### WHAT YOU ARE ASKED TO DO
Begin at the top of the records and copy each line exactly. The line containing "with a priority" is the last one to include.

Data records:

(* ===== verification/RulesManager.v ===== *)
(** * The manager of policy routing rules

    src/platform/nmp-rules-manager.c: several users, each with a tag, track rules
    with a priority for being present or absent; nmp_rules_manager_sync () makes
    the platform agree and remembers what it did, to undo it later.

    The three hash tables hold structures with an address; the structures are in
    linked lists by rule and by tag.  A function has the result None when it would
    follow an address that is not allocated any more. *)

From S2P Require Import Bytes CmpOrder IpAddr NMHash PlatformLink PlatformRule HashTable.

(** NMPObject of type NMP_OBJECT_TYPE_ROUTING_RULE *)
Abbreviation RuleObject := (At NMPlatformRoutingRule).

(** Addresses: of the interned object of a rule (nm_dedup_multi_index_obj_intern),
    one per rule, and of an object on the stack (nmp_object_stackinit). *)
Class Addresses := { intern_ptr : NMPlatformRoutingRule -> Z; stack_ptr : Z }.
Definition nm_dedup_multi_index_obj_intern `{Addresses} (rule : NMPlatformRoutingRule) : RuleObject :=
  mk_at (intern_ptr rule) rule.
Definition nmp_object_stackinit `{Addresses} (rule : NMPlatformRoutingRule) : RuleObject := mk_at stack_ptr rule.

### FINISHED EXERCISE
(* ===== verification/RulesManager.v ===== *)
(** * The manager of policy routing rules

    src/platform/nmp-rules-manager.c: several users, each with a tag, track rules
    with a priority for being present or absent; nmp_rules_manager_sync () makes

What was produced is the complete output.